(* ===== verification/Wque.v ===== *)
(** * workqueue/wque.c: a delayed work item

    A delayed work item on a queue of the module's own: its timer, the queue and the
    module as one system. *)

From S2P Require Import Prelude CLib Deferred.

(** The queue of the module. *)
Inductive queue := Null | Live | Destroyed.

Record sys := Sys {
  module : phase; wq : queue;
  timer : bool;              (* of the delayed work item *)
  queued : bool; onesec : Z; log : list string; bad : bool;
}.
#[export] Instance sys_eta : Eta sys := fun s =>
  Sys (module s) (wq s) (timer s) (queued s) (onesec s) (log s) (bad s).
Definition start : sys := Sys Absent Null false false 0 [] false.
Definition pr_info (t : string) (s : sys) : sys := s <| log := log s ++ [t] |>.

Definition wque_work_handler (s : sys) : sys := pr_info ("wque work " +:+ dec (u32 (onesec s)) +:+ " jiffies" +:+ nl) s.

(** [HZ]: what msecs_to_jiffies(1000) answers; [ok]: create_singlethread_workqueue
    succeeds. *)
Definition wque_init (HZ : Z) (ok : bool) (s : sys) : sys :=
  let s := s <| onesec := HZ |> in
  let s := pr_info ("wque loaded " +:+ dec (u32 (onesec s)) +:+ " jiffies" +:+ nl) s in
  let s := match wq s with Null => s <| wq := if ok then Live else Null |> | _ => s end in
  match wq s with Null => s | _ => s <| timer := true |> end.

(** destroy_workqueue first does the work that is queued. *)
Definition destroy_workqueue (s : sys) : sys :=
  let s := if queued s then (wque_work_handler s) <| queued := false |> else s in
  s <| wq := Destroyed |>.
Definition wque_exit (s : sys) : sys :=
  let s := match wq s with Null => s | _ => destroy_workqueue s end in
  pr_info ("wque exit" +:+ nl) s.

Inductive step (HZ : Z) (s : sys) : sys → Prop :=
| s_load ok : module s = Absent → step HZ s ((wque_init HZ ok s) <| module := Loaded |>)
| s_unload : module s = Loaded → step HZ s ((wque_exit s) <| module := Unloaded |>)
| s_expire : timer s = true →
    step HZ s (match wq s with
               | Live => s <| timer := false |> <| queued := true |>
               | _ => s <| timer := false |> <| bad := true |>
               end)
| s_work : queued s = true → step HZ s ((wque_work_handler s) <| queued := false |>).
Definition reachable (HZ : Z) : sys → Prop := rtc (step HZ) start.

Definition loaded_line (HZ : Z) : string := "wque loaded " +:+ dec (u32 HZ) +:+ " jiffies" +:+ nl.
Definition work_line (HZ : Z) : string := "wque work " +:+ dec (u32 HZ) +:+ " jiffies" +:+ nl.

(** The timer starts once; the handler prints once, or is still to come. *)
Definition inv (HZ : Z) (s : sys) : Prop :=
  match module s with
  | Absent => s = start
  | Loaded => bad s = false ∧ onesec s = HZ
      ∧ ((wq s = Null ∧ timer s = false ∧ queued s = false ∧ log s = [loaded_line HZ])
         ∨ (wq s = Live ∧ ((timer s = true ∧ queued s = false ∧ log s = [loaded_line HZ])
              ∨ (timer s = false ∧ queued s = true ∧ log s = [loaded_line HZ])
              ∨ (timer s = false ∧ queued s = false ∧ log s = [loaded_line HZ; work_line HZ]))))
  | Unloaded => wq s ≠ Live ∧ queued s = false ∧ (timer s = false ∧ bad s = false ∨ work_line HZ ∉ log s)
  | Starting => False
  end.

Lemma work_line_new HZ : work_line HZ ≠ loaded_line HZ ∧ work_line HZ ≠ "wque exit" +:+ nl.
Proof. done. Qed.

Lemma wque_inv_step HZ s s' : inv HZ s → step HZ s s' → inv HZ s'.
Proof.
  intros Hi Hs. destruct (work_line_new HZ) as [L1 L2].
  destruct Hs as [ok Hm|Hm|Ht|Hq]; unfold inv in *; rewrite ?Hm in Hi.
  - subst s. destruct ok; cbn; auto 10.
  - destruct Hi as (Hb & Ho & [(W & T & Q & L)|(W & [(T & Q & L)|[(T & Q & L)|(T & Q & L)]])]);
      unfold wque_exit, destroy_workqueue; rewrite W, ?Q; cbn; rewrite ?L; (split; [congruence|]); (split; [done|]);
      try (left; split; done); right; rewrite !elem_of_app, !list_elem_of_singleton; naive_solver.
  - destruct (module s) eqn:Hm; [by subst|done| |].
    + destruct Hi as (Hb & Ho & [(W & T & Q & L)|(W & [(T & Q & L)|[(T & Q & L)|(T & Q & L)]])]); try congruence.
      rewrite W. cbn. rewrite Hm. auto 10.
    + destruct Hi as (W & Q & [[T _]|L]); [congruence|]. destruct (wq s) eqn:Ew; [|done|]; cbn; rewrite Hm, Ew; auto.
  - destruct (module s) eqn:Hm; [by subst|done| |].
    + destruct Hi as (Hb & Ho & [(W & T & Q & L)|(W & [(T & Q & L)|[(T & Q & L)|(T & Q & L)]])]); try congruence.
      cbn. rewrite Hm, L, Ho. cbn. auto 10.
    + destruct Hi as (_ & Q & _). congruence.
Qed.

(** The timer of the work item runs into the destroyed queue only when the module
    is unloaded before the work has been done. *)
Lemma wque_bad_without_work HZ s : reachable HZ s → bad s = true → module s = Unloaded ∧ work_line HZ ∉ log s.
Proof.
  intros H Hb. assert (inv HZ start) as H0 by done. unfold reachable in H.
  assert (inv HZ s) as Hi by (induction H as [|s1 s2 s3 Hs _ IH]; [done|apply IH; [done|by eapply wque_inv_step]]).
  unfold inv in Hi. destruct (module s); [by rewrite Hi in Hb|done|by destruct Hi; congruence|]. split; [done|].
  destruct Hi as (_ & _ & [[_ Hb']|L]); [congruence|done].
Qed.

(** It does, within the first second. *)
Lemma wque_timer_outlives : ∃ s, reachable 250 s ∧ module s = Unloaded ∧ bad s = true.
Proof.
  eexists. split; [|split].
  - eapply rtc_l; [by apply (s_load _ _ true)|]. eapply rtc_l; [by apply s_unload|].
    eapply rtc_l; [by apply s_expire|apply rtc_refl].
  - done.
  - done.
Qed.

------------------------

--- Assignment ---
When you reach the line containing "queued : bool;" in the data above, start copying exactly, and stop after the line containing "Definition destroy_workqueue (s".

--- Task result ---
  queued : bool; onesec : Z; log : list string; bad : bool;
}.
#[export] Instance sys_eta : Eta sys := fun s =>
  Sys (module s) (wq s) (timer s) (queued s) (onesec s) (log s) (bad s).
Definition start : sys := Sys Absent Null false false 0 [] false.
Definition pr_info (t : string) (s : sys) : sys := s <| log := log s ++ [t] |>.

Definition wque_work_handler (s : sys) : sys := pr_info ("wque work " +:+ dec (u32 (onesec s)) +:+ " jiffies" +:+ nl) s.

(** [HZ]: what msecs_to_jiffies(1000) answers; [ok]: create_singlethread_workqueue
    succeeds. *)
Definition wque_init (HZ : Z) (ok : bool) (s : sys) : sys :=
  let s := s <| onesec := HZ |> in
  let s := pr_info ("wque loaded " +:+ dec (u32 (onesec s)) +:+ " jiffies" +:+ nl) s in
  let s := match wq s with Null => s <| wq := if ok then Live else Null |> | _ => s end in
  match wq s with Null => s | _ => s <| timer := true |> end.

(** destroy_workqueue first does the work that is queued. *)
Definition destroy_workqueue (s : sys) : sys :=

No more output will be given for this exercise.